> _ASSIGNMENT_
Count the lines in the records that hold the string "mkFlame". Only the number should be given.

> _MATERIALS PROVIDED_
(** ** The pseudo-random generator *)

(** [Intn n r] is the draw made by [r.Intn(n)] and the generator's next
    state.  [math/rand] promises a value in [0, n) for [n > 0]; the program
    only ever asks for [n = 6]. *)
Class RandSource (R : Type) := {
  Intn : Z → R → Z * R;
  Intn_range : ∀ n r, 0 < n → 0 ≤ (Intn n r).1 < n
}.

(** ** The flame *)

Record Flame (R : Type) := mkFlame {
  width : Z;
  height : Z;
  grid : list Z;
  buffer : string;
  renders : Z;
  rand : R
}.
Arguments mkFlame {R}.
Arguments width {R}.
Arguments height {R}.
Arguments grid {R}.
Arguments buffer {R}.
Arguments renders {R}.
Arguments rand {R}.

Record Dimensions := mkDimensions { Width : Z; Height : Z }.

Section Flame.
Context {R : Type} `{RandSource R}.

Definition Init (flame : Flame R) : option (Flame R) :=
  let w := width flame in
  let h := height flame in
  g0 ← make_int8 (int_mul w h);
  g ← for_each
        (λ j g, store g (int_add (int_mul (int_sub h 1) w) j) 35)
        (upto w) g0;
  Some (mkFlame w h g (buffer flame) (renders flame) (rand flame)).

Definition SetDimensions (flame : Flame R) (d : Dimensions)
  : option (Flame R) :=
  Init (mkFlame (Width d) (Height d) (grid flame) (buffer flame)
                (renders flame) (rand flame)).

(** The body of the inner loop of [Spread] for the source cell (y, x),
    on the grid and the generator. *)
Definition spread_cell (w h y x : Z) (st : list Z * R)
  : option (list Z * R) :=
  let '(g, r) := st in
  let src := int_add (int_mul y w) x in
  let '(j, r) := Intn 6 r in
  let dst := int_sub (int_add (int_sub src w) j) 2 in
  let start := int_mul (int_sub y 1) w in
  let end_ := int_add (int_mul y w) w in
  if (dst <? start) || (dst >? end_) then Some (g, r)
  else
    let end_ := int_sub (int_mul w h) 1 in
    let dst := if dst >? end_ then end_ else dst in
    s ← index g src;
    let '(k, r) := Intn 6 r in
    g ← store g dst (int8_sub s (int8_of_int (int_sub k 1)));
    v ← index g dst;
    g ← (if v >? 35 then store g dst 35 else Some g);
    v ← index g dst;
    g ← (if v <? 0 then store g dst 0 else Some g);
    Some (g, r).

Definition spread_row (w h y : Z) (st : list Z * R) : option (list Z * R) :=
  for_each (spread_cell w h y) (upto w) st.

Definition Spread (flame : Flame R) : option (Flame R) :=
  let w := width flame in
  let h := height flame in
  '(g, r) ← for_each (spread_row w h) (downfrom (int_sub h 1))
              (grid flame, rand flame);
  Some (mkFlame w h g (buffer flame) (renders flame) r).

(** [n] calls of [Spread] in a row. *)
Fixpoint Spread_n (n : nat) (flame : Flame R) : option (Flame R) :=
  match n with
  | O => Some flame
  | S n' => flame' ← Spread flame; Spread_n n' flame'
  end.

End Flame.

(** ** Rendering *)

(** The byte [0x1b]. *)
Definition ESC : ascii := ascii_of_nat 27.

(** ["\x1b[0;0H"] *)
Definition cursor_home : string := String ESC "[0;0H".

(** The upper half block U+2580 of the source text, as its three UTF-8
    bytes [e2 96 80]. *)
Definition glyph : string :=
  String (ascii_of_nat 226) (String (ascii_of_nat 150)
    (String (ascii_of_nat 128) EmptyString)).

Definition digit (d : Z) : ascii := ascii_of_nat (Z.to_nat (48 + d)).

(** The verb [%d] of [fmt.Sprintf] on a [uint8] operand: its decimal
    digits, at most three, without padding. *)
Definition fmt_d (n : Z) : string :=
  if n <? 10 then String (digit n) EmptyString
  else if n <? 100 then
    String (digit (n / 10)) (String (digit (n mod 10)) EmptyString)
  else
    String (digit (n / 100))
      (String (digit (n / 10 mod 10)) (String (digit (n mod 10)) EmptyString)).

(** [fmt.Sprintf("\x1b[38;2;%d;%d;%dm", c[0], c[1], c[2])] *)
Definition set_foreground (c : color) : string :=
  let '(r, g, b) := c in
  String ESC ("[38;2;" ++ fmt_d r ++ ";" ++ fmt_d g ++ ";" ++ fmt_d b ++ "m").

(** [fmt.Sprintf("\x1b[48;2;%d;%d;%dm", c[0], c[1], c[2])] *)
Definition set_background (c : color) : string :=
  let '(r, g, b) := c in
  String ESC ("[48;2;" ++ fmt_d r ++ ";" ++ fmt_d g ++ ";" ++ fmt_d b ++ "m").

> _EXPECTED ANSWER_
5